Wednesday, August 7, 2013

The Tug of the Tiber

I was talking with a friend about an interesting issue: thinking evangelicals, tired of shallow churches and hollow worship, wind their way to Rome.  Now, I know that 'data' is not the plural of 'anecdote', but we (and our circle of friends and acquaintances) had been seeing this trend for a few years, at least.  It's a challenge to the Reformed churches, because maybe a decade ago it seemed like they were the leading destination for mainline evangelicals seeking depth and solidity (such as myself).

First, a few thoughts on Rome.  She is doubtless a Christian church, affirming the same Trinue God, revealed in Jesus of Nazareth, the Christ, who died to redeem fallen sinners.  She is also (to me) a very wayward church, allowing (in the Lumen Gentium) quite a bit more than I am persuaded the Bible allows regarding sincerity being soteric, irrespective of a personal relationship with Jesus, and there are many other points of departure I could note, not least the council of Trent, the Mass, the canon, and the sacraments (the reasons for Protestants in the first place).  But boy oh boy has she got looks.

Celibate priests (except the ex-Anglicans, ahem), beautiful architecture, history, glory, incense, hushed prayers, art, charity, theology, and now an admirably humble pope who seems to want simply to do good in the world.  Above all, the claim to "true catholicity" by dint of her worldwide presence and (supposed) uninterrupted succession.

So when the music fades and all is stripped away, when the jokes from the plexi-pulpit have grated through the speakers, when the inch-deep self-esteem teaching is threadbare, where to go to worship God?

To the reformed churches?  Those quibbling denominational d-bags?  They are like bacteria, they just keep dividing.  Plus, they only care about head knowledge.

No, safety and substance are held out by Rome, along with the promise of absolution provided you trust the church to dispense it.

Hits the spot, no?

No less, the reformed arguments against Rome frequently have the ring of dismissiveness (pooh, Rome?  that old bag?), or else they argue historic issues on which Rome has sidestepped (Justification by faith alone! Luther got rehabilitated, OK?). 

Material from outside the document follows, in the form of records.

Lemma star_text greedy f pos s caps pos' s' caps' :
  Match (RStar greedy f) pos s caps pos' s' caps' -> all_bytes f (taken pos pos' s) = true.
Proof.
  intros HM. remember (RStar greedy f) as r eqn:Hr. induction HM; try discriminate; injection Hr as -> ->.
  - unfold taken. rewrite Nat.sub_diag. by destruct s.
  - pose proof (Match_rest _ _ _ _ _ _ _ HM) as (L & _ & _). unfold taken in *.
    replace (pos' - pos) with (S (pos' - S pos)) by lia. cbn [take_bytes all_bytes]. by rewrite H, IHHM.
Qed.
Lemma lit_text w : forall pos s caps pos' s' caps',
  Match (RLit w) pos s caps pos' s' caps' -> s = w +:+ s' /\ pos' = pos + String.length w.
Proof.
  induction w as [|c w IH]; intros pos s caps pos' s' caps'; cbn [RLit].
  - inversion 1; subst. split; [done|cbn; lia].
  - intros (pos1 & s1 & caps1 & (c' & ->%Ascii.eqb_eq & -> & -> & ->)%set_inv & (-> & ->)%IH)%seq_inv.
    split; [done|cbn; lia].
Qed.
Lemma lit_taken w pos s caps pos' s' caps' :
  Match (RLit w) pos s caps pos' s' caps' -> taken pos pos' s = w.
Proof.
  intros (-> & ->)%lit_text. unfold taken. replace (pos + String.length w - pos) with (String.length w) by lia.
  apply take_bytes_app.
Qed.
Lemma alts_text l : forall w pos s caps pos' s' caps',
  Match (RAlts (RLit w) (map RLit l)) pos s caps pos' s' caps' -> taken pos pos' s ∈ w :: l.
Proof.
  induction l as [|w' l IH]; intros w pos s caps pos' s' caps'; cbn [map RAlts].
  - intros ->%lit_taken. by left.
  - rewrite elem_of_cons. inversion 1; subst; [left; by eapply lit_taken|right; by eapply IH].
Qed.
End Matches.

Definition callees : list string :=
  ["query"; "mutation"; "action"; "internalQuery"; "internalMutation"; "internalAction"].
Definition kinds : list string := ["query"; "mutation"; "action"].

(** An identifier of JavaScript, in ASCII. *)
Definition js_identifier (s : string) : Prop :=
  exists c t, s = String c t /\ identifier_start c = true /\ all_bytes identifier_part t = true.

Section Found.
Local Open Scope nat_scope.
Context (source : string).

Definition left_at (pos : nat) (s : string) : Prop := s = drop_bytes pos source.

Lemma left_after r pos s caps pos' s' caps' :
  Match r pos s caps pos' s' caps' -> left_at pos s -> left_at pos' s'.
Proof.
  unfold left_at. intros (L & _ & ->)%Match_rest ->. rewrite drop_bytes_drop. f_equal. lia.
Qed.

(** A piece of the pattern without groups, and what comes after it. *)
Lemma skip_piece r1 r2 pos s caps pos2 s2 caps2 :
  groups_free r1 = true -> left_at pos s -> Match (RSeq r1 r2) pos s caps pos2 s2 caps2 ->
  exists pos1 s1, left_at pos1 s1 /\ Match r2 pos1 s1 caps pos2 s2 caps2.
Proof.
  intros Hf Hs (pos1 & s1 & caps1 & H1 & H2)%seq_inv. pose proof (groups_free_caps _ _ _ _ _ _ _ H1 Hf) as ->.
  exists pos1, s1. split; [by eapply left_after|done].
Qed.
(** A group of the pattern. *)
Lemma take_group n r1 r2 pos s caps pos2 s2 caps2 :
  groups_free r1 = true -> left_at pos s -> Match (RSeq (RGroup n r1) r2) pos s caps pos2 s2 caps2 ->
  exists pos1 s1, left_at pos1 s1 /\ Match r1 pos s caps pos1 s1 caps /\ taken pos pos1 s = text_between pos pos1 source /\
    Match r2 pos1 s1 ((n, (pos, pos1)) :: caps) pos2 s2 caps2.
Proof.
  intros Hf Hs (pos1 & s1 & caps1 & (caps0 & H1 & ->)%group_inv & H2)%seq_inv.
  pose proof (groups_free_caps _ _ _ _ _ _ _ H1 Hf) as ->. exists pos1, s1.
  split_and!; [by eapply left_after|done| |done]. unfold taken, text_between. by rewrite Hs.
Qed.
Lemma last_paren pos s caps pos' s' caps' :
  left_at pos s -> Match (RLit "(") pos s caps pos' s' caps' ->
  String.get (pos' - 1) source = Some "("%char /\ caps' = caps.
Proof.
  intros Hs HM. pose proof (groups_free_caps _ _ _ _ _ _ _ HM eq_refl) as ->. apply lit_text in HM as (E & ->).
  split; [|done]. cbn [String.length]. rewrite Nat.add_sub. rewrite Hs in E. clear -E.
  revert source E. induction pos as [|pos IH]; intros [|c source] E; cbn in *; try done; [by injection E as -> _|by apply IH].
Qed.
End Found.

Ltac skip H Hs :=
  eapply skip_piece in H; [|reflexivity|exact Hs]; clear Hs; destruct H as (? & ? & Hs & H).
(** ** What stays of a subscriber *)

(** A handle whose subscriber the manager does not have any more. *)
Definition gone (h : Z) (c : WebSocketClient) : Prop :=
  exists s, ws_handles c !! h = Some s /\ h_id s ∉ subscribers (base c).

Lemma ws_step_manager proto_text e c c' : ws_step proto_text e c = Some c' -> manager_moves proto_text c c'.
Proof.
  unfold ws_step, run, pump_take, pump_publish, QuerySubscription_Next, QuerySetSubscription_Next. intros Hs.
  destruct (crashed c); [discriminate|]. destruct e as [e| | | | |s|k i|h|w|w].
  - destruct (internal e c); [|discriminate]. apply manager_step_eq in Hs as (m & Hm & ->). right. eauto.
  - injection Hs as <-. by left.
  - left. destruct (ws_runner c); [destruct (mx_pc (ws_manager c)); try discriminate Hs|..];
      try discriminate Hs; by injection Hs as <-.
  - destruct (ws_pump c); [discriminate|]. destruct (mx_results (ws_manager c)); [discriminate|].
    apply bind_Some in Hs as (c1 & (m & Hm & ->)%manager_step_eq & Hs). injection Hs as <-. right. eauto.
  - destruct (ws_pump c); [|discriminate]. injection Hs as <-. by left.
  - destruct (call_start s c); [|discriminate]. injection Hs as <-. by left.
  - apply bind_Some in Hs as (s & Hk & Hs). by eapply call_step_manager.
  - apply bind_Some in Hs as (s & Hh & Hs). destruct (h_closedOK s || is_done c); [discriminate|].
    destruct (h_updates s); [discriminate|]. injection Hs as <-. by left.
  - apply bind_Some in Hs as (s & Hh & Hs). destruct (wt_closed s || is_done c); [discriminate|].
    destruct (wt_updates s); [discriminate|]. injection Hs as <-. by left.
  - injection Hs as <-. left. unfold QuerySetSubscription_Close. by destruct (ws_sets c !! w) as [[? []]|].
Qed.
(* ===== verification/Maint.v ===== *)
(** * The checks of the maintenance command

    [bench.go], [release.go], [tracked_files.go], [integration.go] and the coverage check of
    [main.go] in [cmd/convex-go-maint]: what the checks compute from the texts they read.
    Files, git and the environment are arguments here; MaintCommands has the commands. *)
From S2P Require Import Prelude GoStrings GoFloat GoText GoFiles GoFlag GoUrl GoRegexp.
From stdpp Require Import pretty.
From Stdlib Require Import Ascii.
Local Open Scope Z_scope.

#[local] Arguments String.append !_ _ /.

(** ** Errors *)

(** A failure of [compareBenchmarkOutputs], as data. *)
Inductive bench_failure : Type :=
  | MissingBenchmark (name : string)
  | Regression (name label : string) (percent limit : Z).

Inductive maint_error : Type :=
  | InvalidBenchmarkLine (line : string)
  | InvalidMetric (field line : string) (e : num_error)
  | MissingMetric (line : string)
  | NoBenchmarks
  | BenchFailures (failures : list bench_failure)
  | MissingModeLine
  | InvalidCoverageLine (line : string)
  | InvalidStatements (line : string) (e : num_error)
  | InvalidCount (line : string) (e : num_error)
  | NoStatements
  | CoverageBelow (total minimum : Z)
  | VersionRequired
  | InvalidReleaseVersion (version : string)
  | VersionConstMissing (path : string)
  | VersionMismatch (declared version : string)
  | ChangelogSectionMissing (version : string)
  | ChangelogSectionEmpty (version : string)
  | TagExists (tag : string)
  | BenchPathsRequired
  | NegativeRegression
  | OutRequired
  | DestinationInsideRepository (dest repo : string)
  | NotADirectory (path : string)
  | DestinationNotEmpty (path : string)
  | NoTrackedFiles
  | ExportFailed (file : string) (e : os_error)
  | Unformatted (n : nat)
  | EnvMissing (name : string)
  | EnvInvalidURL (name : string) (e : url_error)
  | EnvScheme (name : string)
  | EnvHost (name : string)
  | EnvRequires (name other : string)
  | ExpectationsRequire (name : string)
  | UnknownSubcommand (name : string)
  | ErrHelp
  | FlagFailed (e : flag_error)
  | FileFailed (path : string) (e : os_error)
  | GitFailed (args : list string) (reason : string)
  | GofmtFailed (reason : string)
  | StdoutFailed (reason : string).

(** ** Benchmarks *)

Record benchmarkMetrics : Type := mkMetrics { NsPerOp : Z; BytesPerOp : Z; AllocsPerOp : Z }.

(** The suffix [-8] that the number of processors leaves on a name. *)
Definition normalizeBenchmarkName (name : string) : string :=
  match cut_last "-" name with
  | Some (front, back) => if negb (String.eqb back "") && all_bytes is_dec back then front else name
  | None => name
  end.

(** The loop over the pairs of a value and a unit. *)
Fixpoint read_metrics (line : string) (ns bytes allocs : option Z) (l : list string)
    : result maint_error (option Z * option Z * option Z) :=
  match l with
  | field :: unit :: rest =>
      value ← map_err (InvalidMetric field line) (ParseFloat field);
      if decide (unit = "ns/op") then read_metrics line (Some value) bytes allocs rest
      else if decide (unit = "B/op") then read_metrics line ns (Some value) allocs rest
      else if decide (unit = "allocs/op") then read_metrics line ns bytes (Some value) rest
      else read_metrics line ns bytes allocs rest
  | _ => Ok (ns, bytes, allocs)
  end.

Definition parseBenchmarkLine (line : string) : result maint_error (string * benchmarkMetrics) :=
  let fs := fields line in
  if (length fs <? 8)%nat then Err (InvalidBenchmarkLine line)
  else
    let name := normalizeBenchmarkName (default "" (head fs)) in
    '(ns, bytes, allocs) ← read_metrics line None None None (drop 2 fs);
    match ns, bytes, allocs with
    | Some ns, Some bytes, Some allocs => Ok (name, mkMetrics ns bytes allocs)
    | _, _, _ => Err (MissingMetric line)
    end.

Fixpoint benchmark_lines (benchmarks : gmap string benchmarkMetrics) (l : list string)
    : result maint_error (gmap string benchmarkMetrics) :=
  match l with
  | [] => Ok benchmarks
  | raw :: l =>
      let line := trim_space raw in
      if has_prefix "Benchmark" line then
        '(name, metrics) ← parseBenchmarkLine line;
        benchmark_lines (<[name := metrics]> benchmarks) l
      else benchmark_lines benchmarks l
  end.
Definition parseBenchmarkOutput (body : string) : result maint_error (gmap string benchmarkMetrics) :=
  benchmarks ← benchmark_lines ∅ (lines body);
  if decide (benchmarks = ∅) then Err NoBenchmarks else Ok benchmarks.

Definition float_100 : Z := 0x4059000000000000.
Definition regressionPercent (oldValue newValue : Z) : Z :=
  if f_eq oldValue 0 then (if f_eq newValue 0 then 0 else float_100)
  else f_div (f_mul (f_sub newValue oldValue) float_100) oldValue.

(** The three metrics of a benchmark, in the order of the report. *)
Definition metric_pairs (old new : benchmarkMetrics) : list (string * Z * Z) :=
  [("ns/op", NsPerOp old, NsPerOp new); ("B/op", BytesPerOp old, BytesPerOp new);
   ("allocs/op", AllocsPerOp old, AllocsPerOp new)].

Definition metric_failures (name : string) (maxRegression : Z) (old new : benchmarkMetrics)
    : list bench_failure :=
  omap (fun '(label, o, n) =>
          let regression := regressionPercent o n in
          if f_lt maxRegression regression then Some (Regression name label regression maxRegression) else None)
    (metric_pairs old new).
Definition metric_reports (old new : benchmarkMetrics) : list string :=
  map (fun '(label, o, n) => label +:+ " " +:+ format_1f true (regressionPercent o n) +:+ "%") (metric_pairs old new).

Definition report_line (name : string) (maxRegression : Z) (old new : benchmarkMetrics) : string :=
  let status := match metric_failures name maxRegression old new with
                | [] => "within budget" | _ => "over budget" end in
  name +:+ ": " +:+ join_text ", " (metric_reports old new) +:+ " (" +:+ status +:+ ")".

Section bench.
(** The order in which [range] goes over a map. *)
Context (range : gmap string benchmarkMetrics -> list string).

Definition bench_names (benchmarks : gmap string benchmarkMetrics) : list string :=
  merge_sort String.le (range benchmarks).

(** One name of the baseline: its lines in the report and its failures. *)
Definition compare_one (maxRegression : Z) (olds news : gmap string benchmarkMetrics) (name : string)
    : list string * list bench_failure :=
  match olds !! name, news !! name with
  | Some old, Some new =>
      ([report_line name maxRegression old new], metric_failures name maxRegression old new)
  | _, _ => ([], [MissingBenchmark name])
  end.

Definition compare_benchmarks (maxRegression : Z) (olds news : gmap string benchmarkMetrics)
    : list string * list bench_failure :=
  let rows := map (compare_one maxRegression olds news) (bench_names olds) in
  let added := filter (fun name => olds !! name = None) (range news) in
  (concat (map fst rows) ++ map (fun name => name +:+ ": new benchmark in candidate output") added,
   concat (map snd rows)).

(** The report, and the error. *)
Definition compareBenchmarkOutputs (oldBody newBody : string) (maxRegression : Z)
    : string * option maint_error :=
  match parseBenchmarkOutput oldBody with
  | Err e => ("", Some e)
  | Ok olds =>
      match parseBenchmarkOutput newBody with
      | Err e => ("", Some e)
      | Ok news =>
          let '(reportLines, failures) := compare_benchmarks maxRegression olds news in
          (join_text (String (chr 10) "") reportLines,
           match failures with [] => None | _ => Some (BenchFailures failures) end)
      end
  end.
End bench.

(** ** Coverage *)

(** The loop over the lines; the sums are of float64. *)
Fixpoint coverage_lines (covered total : Z) (l : list string) : result maint_error (Z * Z) :=
  match l with
  | [] => Ok (covered, total)
  | raw :: l =>
      let line := trim_space raw in
      if decide (line = "") then coverage_lines covered total l
      else match fields line with
           | [_; stmts; hits] =>
               numStmts ← map_err (InvalidStatements line) (Atoi stmts);
               count ← map_err (InvalidCount line) (Atoi hits);
               let total := f_add total (float_of_int numStmts) in
               let covered := if 0 <? count then f_add covered (float_of_int numStmts) else covered in
               coverage_lines covered total l
           | _ => Err (InvalidCoverageLine line)
           end
  end.
Definition parseCoverageProfile (body : string) : result maint_error Z :=
  match lines body with
  | [] => Err MissingModeLine
  | mode :: rest =>
      if has_prefix "mode: " mode then
        '(covered, total) ← coverage_lines 0 0 rest;
        if f_eq total 0 then Err NoStatements else Ok (f_div (f_mul covered float_100) total)
      else Err MissingModeLine
  end.

Definition float_10 : Z := 0x4024000000000000.
Definition roundCoveragePercent (value : Z) : Z := f_div (Round (f_mul value float_10)) float_10.

(** [runCoverageCheck] once the profile is read: what it prints. *)
Definition coverage_check (profile : string) (minimum : Z) : result maint_error string :=
  total ← parseCoverageProfile profile;
  let displayTotal := roundCoveragePercent total in
  let displayMinimum := roundCoveragePercent minimum in
  if f_lt displayTotal displayMinimum then Err (CoverageBelow displayTotal displayMinimum)
  else Ok ("coverage " +:+ format_1f false displayTotal +:+ "% meets minimum " +:+ format_1f false displayMinimum
           +:+ "%" +:+ String (chr 10) "").

(** ** Releases *)

Definition version_byte (c : ascii) : bool :=
  is_dec c || byte_in 65 90 c || byte_in 97 122 c || Ascii.eqb c "." || Ascii.eqb c "-".
Definition digits_re : regexp := RPlus is_dec.

(** The expressions of [releaseVersionPattern], whose anchors are the ends of the text,
    and of [versionConstPattern]. *)
Definition releaseVersionPattern : regexp :=
  RSeqs [digits_re; RLit "."; digits_re; RLit "."; digits_re; ROpt (RSeq (RLit "-") (RPlus version_byte))].
Definition quote_text : string := String (chr 34) "".
Definition versionConstPattern : regexp :=
  RSeqs [RLit ("const Version = " +:+ quote_text); RGroup 1 (RPlus (fun c => negb (code c =? 34))); RLit quote_text].

(** [MatchString] of an expression between [^] and [$]. *)
Definition matches_whole (r : regexp) (s : string) : bool :=
  match match_at r 0 s [] (fun _ rest _ => if decide (rest = "") then Some () else None) with
  | Some _ => true
  | None => false
  end.

(** The version and its tag. *)
Definition normalizeReleaseVersion (version : string) : result maint_error (string * string) :=
  let normalized := trim_prefix (trim_space version) "v" in
  if matches_whole releaseVersionPattern normalized then Ok (normalized, "v" +:+ normalized)
  else Err (InvalidReleaseVersion version).

(** [readVersionConstant], once the file is read. *)
Definition version_constant (path body : string) : result maint_error string :=
  match find_index versionConstPattern body ≫= group 1 with
  | Some (i, j) => Ok (text_between i j body)
  | None => Err (VersionConstMissing path)
  end.

(** The line that opens the section of a version. *)
Definition opens_section (version line : string) : bool :=
  has_prefix "## " line &&
  let rest := trim_prefix line "## " in
  String.eqb rest version || has_prefix (version +:+ " ") rest || has_prefix (version +:+ " -") rest.

(** The lines of the section, if there is one; [inSection] once it has begun. *)
Fixpoint section_lines (version : string) (inSection : bool) (l : list string) : option (list string) :=
  match l with
  | [] => if inSection then Some [] else None
  | raw :: l =>
      let line := trim_right_byte (chr 13) raw in
      if inSection then
        if has_prefix "## " line then Some [] else cons line <$> section_lines version true l
      else section_lines version (opens_section version line) l
  end.
Definition extractChangelogNotes (body version : string) : result maint_error string :=
  match section_lines version false (lines body) with
  | None => Err (ChangelogSectionMissing version)
  | Some collected =>
      let notes := trim_space (join_text (String (chr 10) "") collected) in
      if decide (notes = "") then Err (ChangelogSectionEmpty version) else Ok notes
  end.

(** ** Tracked files *)

Definition parseNULSeparated (body : string) : list string :=
  filter (fun part => part <> "") (split_on (chr 0) body).

(** ** Examples *)

Definition nl (l : list string) : string := join_with (chr 10) l.
Example release_examples :
  (normalizeReleaseVersion " v1.20.3-rc.1 ", is_ok (normalizeReleaseVersion "1.2"), is_ok (normalizeReleaseVersion "1.2.3-"),
   version_constant "f" (nl ["package x"; "const Version = " +:+ quote_text +:+ "0.1.0" +:+ quote_text]),
   extractChangelogNotes (nl ["# Log"; "## 0.2.0 - now"; ""; "- new"; "## 0.1.0"; "- old"]) "0.2.0") =
  (Ok ("1.20.3-rc.1", "v1.20.3-rc.1"), false, false, Ok "0.1.0", Ok "- new").
Proof. vm_compute. reflexivity. Qed.
Example bench_example :
  compareBenchmarkOutputs (fun m => map fst (map_to_list m))
    "BenchmarkA-8 10 100 ns/op 8 B/op 2 allocs/op" "BenchmarkA-4 10 150 ns/op 8 B/op 2 allocs/op" 0x4039000000000000 =
  ("BenchmarkA: ns/op +50.0%, B/op +0.0%, allocs/op +0.0% (over budget)",
   Some (BenchFailures [Regression "BenchmarkA" "ns/op" 0x4049000000000000 0x4039000000000000])).
Proof. vm_compute. reflexivity. Qed.
Example coverage_example :
  coverage_check (nl ["mode: set"; "f.go:1.1,2.2 3 1"; "f.go:3.1,4.2 1 0"; ""]) 0x4056800000000000 =
  Err (CoverageBelow 0x4052C00000000000 0x4056800000000000).
Proof. vm_compute. reflexivity. Qed.
Lemma demo_repositories : git_repositories demo_git has_git.
Proof.
  split.
  - intros fs k branch fs' r Hno. cbn. destruct (fs !! git_dir k) as [[data perm|]|] eqn:E; [by destruct (Hno data perm)|..];
      intros [= <- <-]; (split; [|intros _; unfold has_git; rewrite lookup_insert_ne, lookup_insert_eq; [done|];
        intros H%(f_equal length); rewrite length_app in H; cbn in H; lia]).
    all: trans (<[git_dir k := DirNode]> fs); apply only_below_insert; [|apply git_dir_below];
      rewrite <- (app_nil_r (git_dir k)) at 2; apply git_dir_below.
  - intros fs k args fs' r Hrep Hargs. assert (git_top fs k = Some k) as Htop.
    { unfold git_top. rewrite seq_S, map_app, filter_app, last_app. cbn [map plus]. rewrite firstn_all.
      rewrite filter_cons_True by exact Hrep. done. }
    assert (small_git_change fs k args = (<[git_dir k ++ ["index"] := FileNode "index" 420]> fs, Ok ())) as Hc.
    { destruct Hargs as [[paths ->]|(n & e & options & ->)]; cbn; by rewrite Htop. }
    change (git_change demo_git fs k args) with (small_git_change fs k args). rewrite Hc. intros [= <- <-].
    split; [apply only_below_insert, git_dir_below|]. unfold has_git.
    rewrite lookup_insert_ne; [exact Hrep|]. intros H%(f_equal length). rewrite length_app in H. cbn in H. lia.
Qed.

(** The destination exists already, is in a repository, and is emptied; a fresh repository is made in
    it.  The file of the source that is not tracked stays behind. *)
Definition demo_full : system :=
  mkSystem (<[["w"; "out"] := DirNode]> (<[["w"; "out"; "x"] := FileNode "x" 420]>
    (<[["w"; ".git"] := DirNode]> (<[["w"; ".git"; "HEAD"] := FileNode "ref: refs/heads/dev" 420]> demo_files)))) "".
Lemma demo_full_tree : tree (sy_files demo_full).
Proof. apply tree_check. vm_compute. reflexivity. Qed.
Definition demo_flags_init (out : string) : gmap string flag_value :=
  <["git-init" := FlagBool true]> (demo_flags out true).

Lemma export_leaves_rest_witness :
  same_outside ["w"; "out"] (sy_files demo_full) (sy_files (fst (export_snapshot demo_git (demo_flags_init "../out") demo_full))) /\
  sy_files (fst (export_snapshot demo_git (demo_flags_init "../out") demo_full)) !! ["w"; "out"; ".git"; "HEAD"]
  = Some (FileNode "ref: refs/heads/main" 420).
Proof.
  split; [|vm_compute; reflexivity].
  apply (export_leaves_rest demo_git has_git (demo_flags_init "../out") demo_full _
           (snd (export_snapshot demo_git (demo_flags_init "../out") demo_full))).
  - reflexivity.
  - apply demo_lists_names.
  - apply demo_repositories.
  - apply demo_full_tree.
  - apply surjective_pairing.
Defined.

Lemma export_copies_witness :
  exists files, files <> [] /\
    Forall (exported ["w"; "repo"] ["w"; "out"] (sy_files demo_full)
              (sy_files (fst (export_snapshot demo_git (demo_flags_init "/w/out") demo_full)))) files.
Proof.
  destruct (export_copies demo_git has_git (demo_flags_init "/w/out") demo_full
              (fst (export_snapshot demo_git (demo_flags_init "/w/out") demo_full)))
    as (prepared & out & files & H1 & _ & _ & _ & H2 & _).
  - reflexivity.
  - apply demo_lists_names.
  - apply demo_repositories.
  - apply demo_full_tree.
  - intros H. apply below_spec in H. by vm_compute in H.
  - rewrite (surjective_pairing (export_snapshot _ _ _)). f_equal.
  - exists files. by split.
Defined.

(** The repository [/w/repo] exported into [/w]. *)
Example export_into_parent :
  let '(s, r) := export_snapshot demo_git (demo_flags "/w" true) demo_system in
  map fst (map_to_list (sy_files s)) = [["w"]; []] /\ r = Err (ExportFailed "go.mod" NotExist).
Proof. vm_compute. by split. Qed.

What is needed in the reformed churches is a freshly reasoned, accurate, and above all charitable counterargument to the lure of Rome.  Your mom always knew that you would catch more flies with honey than with vinegar, and especially when making a case to a potential Rome-ward bound person, attacks are not the answer.  Understand the criticisms and the draws, there are real problems in every church, including the reformed camp, and there are strengths in many places, too.

A specific concern: unity and historicity.  Rome's succession story is a-historical, to say the least.  Look up the investiture controversy and look at the early church.  Rome's touted unity is given the lie by competing factions within the church and by the existence of, among others, Copts, Eastern and Russian Orthordox, to say nothing of Protestantism (kicked out by Rome, but now accepted as "wayward brothers").

A general concern: the word of God.  Is God's word subject to the church, or vice-versa?  It troubles me that many of the American evangelicals who are migrating to Rome have probably not reckoned with their forfeiture of a very deeply held Protestant/American religious conviction: the right to interpret Scripture.  Clearly, the church (broadly speaking) has a history and system of interpretation that is useful, frequently correct, and not to be ignored, but on matters of dissension, may not a man prayerfully submit to the Word as he reads it?  Not in Rome.

A difficult charge: the reformed are not charitable.  Too often true, but that's not to say there's something wrong with reformed theology in general.  Properly understood theology works itself out in real life.  Really believe that only God knows who will be saved?  Then you will probably take every chance to share the gospel.  Who knows?  God may use you today.  Really think that true Christians are preserved and persevere to the end?  Then get persevering!  Really believe in the inerrancy of Scripture?  Then "why do you call me Lord, Lord, and not do what I command?"  Here is a call to charity.  If you don't want people to think of your church as cold, then be warm yourself.  It's contagious.

To conclude, it is silly to dismiss Rome, especially with such an engaging pontiff as the man who currently claims the Holy See.  Let us rather work to make the Biblical arguments upon which reformed theology is built, and offer them in a spirit of charity, trusting that by God's grace, those who seek substance will find it in the Word of God, and let's be there, too.